1.) Payback Period.

This the amount of time it will take for the investment to recover the initial cost.

Year 1-43,798

Year 2-87,596;

Remaining amount to reach 100,000;

100,000-87596=12,404; express it as a fraction of year 3 cash flow to find years.

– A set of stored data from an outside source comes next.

(** *** The scanner and [loads] *)

Lemma scan_once_in_order (fuel : nat) :
  forall s : string,
  String.length s < fuel -> in_order (scan_once fuel s) s.
Proof.
  induction fuel as [|fuel IH]; intros s Hlen; [lia|].
  cbn [scan_once].
  destruct s as [|c rest]; [split; [discriminate|intros ? ? [=]]|].
  cbn [String.length] in Hlen.
  destruct (Ascii.eqb c dquote).
  { destruct (scanstring_in_order rest) as [Hne Hsh].
    destruct (scanstring rest) as [text rest'| |e|];
      [|split; [discriminate|intros ? ? [=]]
       |split; [discriminate|intros ? ? [=]]|congruence].
    specialize (Hsh _ _ eq_refl).
    split; [discriminate|]. intros a r [= _ <-]. cbn [String.length]. lia. }
  destruct (Ascii.eqb c "{").
  { destruct (JSONObject_in_order (scan_once fuel) fuel
                (S (String.length rest)) rest IH) as [H1 H2]; [lia|lia|].
    split; [exact H1|]. intros a r Hr. specialize (H2 _ _ Hr).
    cbn [String.length] in *. lia. }
  destruct (Ascii.eqb c "[").
  { destruct (JSONArray_in_order (scan_once fuel) fuel
                (S (String.length rest)) rest IH) as [H1 H2]; [lia|lia|].
    split; [exact H1|]. intros a r Hr. specialize (H2 _ _ Hr).
    cbn [String.length] in *. lia. }
  apply scan_constant_in_order.
Qed.

(** [loads] gives its document enough fuel: it returns a value, raises
    [JSONDecodeError], or passes on the exception of a conversion. *)
Lemma loads_total (s : string) :
  (exists v, loads s = Return v)
  \/ loads s = Raise (JSONDecodeError s)
  \/ (exists e, loads s = Raise e
                /\ scan_once (S (String.length s)) (skip_ws s) = Raised e).
Proof.
  unfold loads. destruct (String.prefix bom s); [right; left; reflexivity|].
  pose proof (skip_ws_length s) as Hws.
  destruct (scan_once_in_order (S (String.length s)) (skip_ws s))
    as [Hne _]; [lia|].
  destruct (scan_once (S (String.length s)) (skip_ws s)) as [obj rest| |e|];
    [|right; left; reflexivity|right; right; eexists; split; reflexivity
     |congruence].
  destruct (skip_ws rest);
    [left; eexists; reflexivity|right; left; reflexivity].
Qed.

End Fuel.

(** * More of the command *)

(** ** How [parse_args] fills the namespace *)








(** ** The claims about the command line *)





(** ** The calls of one invocation *)

Section Outcomes.

Variable json_loads : string -> result pyval.
Variable C : Collaborator.

(** The mapping step calls the decoder on the texts of [texts_to_decode]
    and on nothing else, and leaves the world as it was. *)
Lemma parse_mapping_state (m : option string) (w : World C) :
  snd (run (parse_mapping json_loads m) w)
  = mkState (map call_json_loads (texts_to_decode m)) w.
Proof.
  unfold run. destruct m as [[|c text]|].
  - reflexivity.
  - rewrite parse_mapping_text by discriminate. cbv zeta.
    destruct (json_loads (String c text)) as [v|e];
      [|destruct (is_JSONDecodeError e)]; reflexivity.
  - reflexivity.
Qed.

$\frac{12,404}{43,798}=0.28$

Total payback=2+0.28=2.28 years.

2.) Discounted payback@10%

$Year 0=-100,000\times\frac{1}{(1.1)^{0}}=-100,000$

$Year 1=43,798\times\frac{1}{(1.1)^{1}}=39,816$

$Year 2=43,798\times\frac{1}{(1.1)^{2}}=36,197$

$Year 3=43,798\times\frac{1}{(1.1)^{3}}=32,906$

By year 2, the balance will be:

-100,000+39,816+36,197=23,987

Express as fraction to find year.

$\frac{23,987}{32,906}=0.73$

Discounted payback Period=2+0.73=2.73 years

3. Discounted Payback period@14%

$Year 0=-100,000\times\frac{1}{(1.1)^{0}}=-100,000$

$Year 1=43,798\times\frac{1}{(1.14)^{1}}=38,419$

$Year 2=43,798\times\frac{1}{(1.14)^{2}}=33,701$

$Year 3=43,798\times\frac{1}{(1.14)^{3}}=29,562$

By year 2, the balance will be:

-100,000+38,419+33,701=27,880

Express as fraction to find year.

$\frac{27,880}{32,906}=0.64$

Discounted payback Period=2+0.64=2.64 years

4.) NPV@14%

Sum all present values for 3 above.

-100,000+38,419+33,701+29,562=1,682

NPV=1,682